Demand is particularly strong in the London commercial sector, and this trend looks set to continue, as there are a lot of enquires about potential jobs and requests for budget pricing.
This long-term increase in demand for restoration work has also helped UK quarries, as many planning authorities want to see materials used to match the existing buildings.
Stone cleaning has been affected by water restrictions in drought-affected areas. Although commercial cleaning had not been banned, many clients have not proceeded with the cleaning part of a project for the moment, but this will mean that it may impact on the market by increasing demand for cleaning work in the future.
Lead-in times are generally controlled by obtaining licences and consents, but it is fair to allow about four to six weeks on a large restoration project.
The time needed for new stone varies enormously depending on availability and finish, but after an initial design stage, generally a period of 12-16 weeks is allowed for manufacture and production.
09 — Costs
The cleaning and repair of buildings is a specialist procedure given the variable nature of stone and its response to the localised environment, which means that a standard approach is often not possible.
The following details the most common methods of stone cleaning in the current marketplace, with typical specialist costs (excluding access scaffolding) based upon a contract valued at £250,000-£500,000 and measured to overall facade – that is, including windows.
Washing £4.50/m²–£10.00/m² (dependent on method)
Controlled air abrasion £11/m²-£19/m²
Chemical cleaning £6.50/m²-£13.00/m²
Treatment by lasers is used where a high degree of control is required on sensitive materials (such as statues), but this method does not appear to provide cost-effective cleaning of substantial areas, and specialist advice should be sought for budgetary purposes.
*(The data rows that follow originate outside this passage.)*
(** C8. For every position state, the tuple [Spacetime4D.move] returns has
    the constant [c = 299792458] times the (new) time field as its first
    component and the raw [x], [y], [z] fields as the other three; the
    position reported by [/status] and by [/move] is that tuple: the
    response is [jsonify] of the object that holds it, which is that object
    as JSON when the four numbers can be written and [ValueError] when one
    of them is an int of more than 4300 digits.  The hypotheses say that the
    four additions have a value (an int too large for a float added to a
    float has none). *)
Theorem C8_tuple_starts_with_c_times_t
    (s : Spacetime4D.state) (dt dx dy dz t' x' y' z' : num) :
  add (Spacetime4D.t s) dt = Ok t' ->
  add (Spacetime4D.x s) dx = Ok x' ->
  add (Spacetime4D.y s) dy = Ok y' ->
  add (Spacetime4D.z s) dz = Ok z' ->
  Spacetime4D.c = 299792458
  /\ exists ct,
      mul (PyInt 299792458) t' = Ok ct
      /\ Spacetime4D.move dt dx dy dz s
         = (Ok (ct, x', y', z'), Spacetime4D.mk t' x' y' z')
      /\ (forall n, t' = PyInt n -> ct = PyInt (299792458 * n))
      /\ (forall n, t' = PyInt n -> n <> 0 -> ct <> t')
      /\ (forall f, t' = PyFloat f ->
          exists cf, float_of_int 299792458 = Ok cf /\ ct = PyFloat (fmul cf f))
      /\ (forall mem clock,
          dt = PyInt 0 -> dx = PyInt 0 -> dy = PyInt 0 -> dz = PyInt 0 ->
          exists j,
            json_field "position" j
            = Some (JArr [JNum ct; JNum x'; JNum y'; JNum z'])
            /\ fst (status clock (mkServer s mem)) = jsonify j
            /\ (json_ok (JArr [JNum ct; JNum x'; JNum y'; JNum z']) = true ->
                jsonify j = Ok (Json j))
            /\ (json_ok (JArr [JNum ct; JNum x'; JNum y'; JNum z']) = false ->
                jsonify j = Raise ValueError))
      /\ (forall mem float_of_str a dtf dxf,
          dt = PyFloat dtf -> dx = PyFloat dxf -> dy = PyInt 0 -> dz = PyInt 0 ->
          float_arg float_of_str "dt" a = Ok dtf ->
          float_arg float_of_str "dx" a = Ok dxf ->
          fst (move float_of_str a (mkServer s mem))
          = jsonify (JObj [("new_position",
                            JArr [JNum ct; JNum x'; JNum y'; JNum z'])])
          /\ (json_ok (JArr [JNum ct; JNum x'; JNum y'; JNum z']) = true ->
              fst (move float_of_str a (mkServer s mem))
              = Ok (Json (JObj [("new_position",
                                 JArr [JNum ct; JNum x'; JNum y'; JNum z'])])))
          /\ (json_ok (JArr [JNum ct; JNum x'; JNum y'; JNum z']) = false ->
              fst (move float_of_str a (mkServer s mem)) = Raise ValueError)).
Proof.
  intros Ht Hx Hy Hz. split; [reflexivity | ].
  destruct (mul_c_total t') as [ct Hc]. exists ct.
  split; [exact Hc | ].
  split; [exact (move_ok s _ _ _ _ _ _ _ _ ct Ht Hx Hy Hz Hc) | ].
  split; [ | split; [ | split; [ | split]]].
  - intros n ->. cbn [mul] in Hc. now injection Hc as <-.
  - intros n -> Hn. cbn [mul] in Hc. injection Hc as <-.
    change (PyInt (299792458 * n) <> PyInt n). intros E.
    apply (f_equal (fun a => match a with PyInt k => k | PyFloat _ => 0 end)) in E.
    cbv beta iota in E. lia.
  - intros f ->. cbn [mul] in Hc. rewrite float_of_int_c in Hc.
    injection Hc as <-. eexists. split; [exact float_of_int_c | reflexivity].
  - intros mem clock -> -> -> ->.
    exists (JObj [("node", JStr "Tesseract-Node Ω");
                  ("status", JStr "4D OPERATIONAL");
                  ("time", JStr clock);
                  ("position", JArr [JNum ct; JNum x'; JNum y'; JNum z']);
                  ("qubits", JNum (PyInt 16));
                  ("offline", JBool true)]).
    rewrite (status_ok (mkServer s mem) clock _ _ _ _ ct Ht Hx Hy Hz Hc).
    split; [reflexivity | split; [reflexivity | ]].
    pose proof (json_ok_status clock (ct, x', y', z')) as E.
    cbn [json_of_coord] in E. rewrite <- E. apply jsonify_cases.
  - intros mem fos a dtf dxf -> -> -> -> Pt Px.
    rewrite (move_parsed fos a dtf dxf _ Pt Px).
    rewrite (move_with_ok (mkServer s mem) dtf dxf _ _ _ _ ct Ht Hx Hy Hz Hc).
    split; [reflexivity | ].
    pose proof (json_ok_move (ct, x', y', z')) as E.
    cbn [json_of_coord] in E. rewrite <- E. apply jsonify_cases.
Qed.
Typical specialist costs (excluding access scaffolding) based upon a contract valued at between £250,000-£500,000 are as follows:
• Masonry indent repair (patching)
This method should be used if pieces of stone are not available or the size of the area is less than 25mm deep.
Costs in the order of £17.50-£35 per 200mm × 200mm patch size in a plain stone and £37.50-£55 in a moulded stone.
• Masonry indent repair (filling and patching)
As above, but where the void is greater than 25mm a suitable filler should be used to build up the void until a suitable level for patching has been achieved.
Cost in the order of £27.50-£40 per 200mm × 200mm area with depth not exceeding 50mm in a plain stone and £45-£65 in a moulded stone.
It should be noted that neither of the above methods should be used on listed or existing historic buildings without prior approval or consent from a conservation adviser.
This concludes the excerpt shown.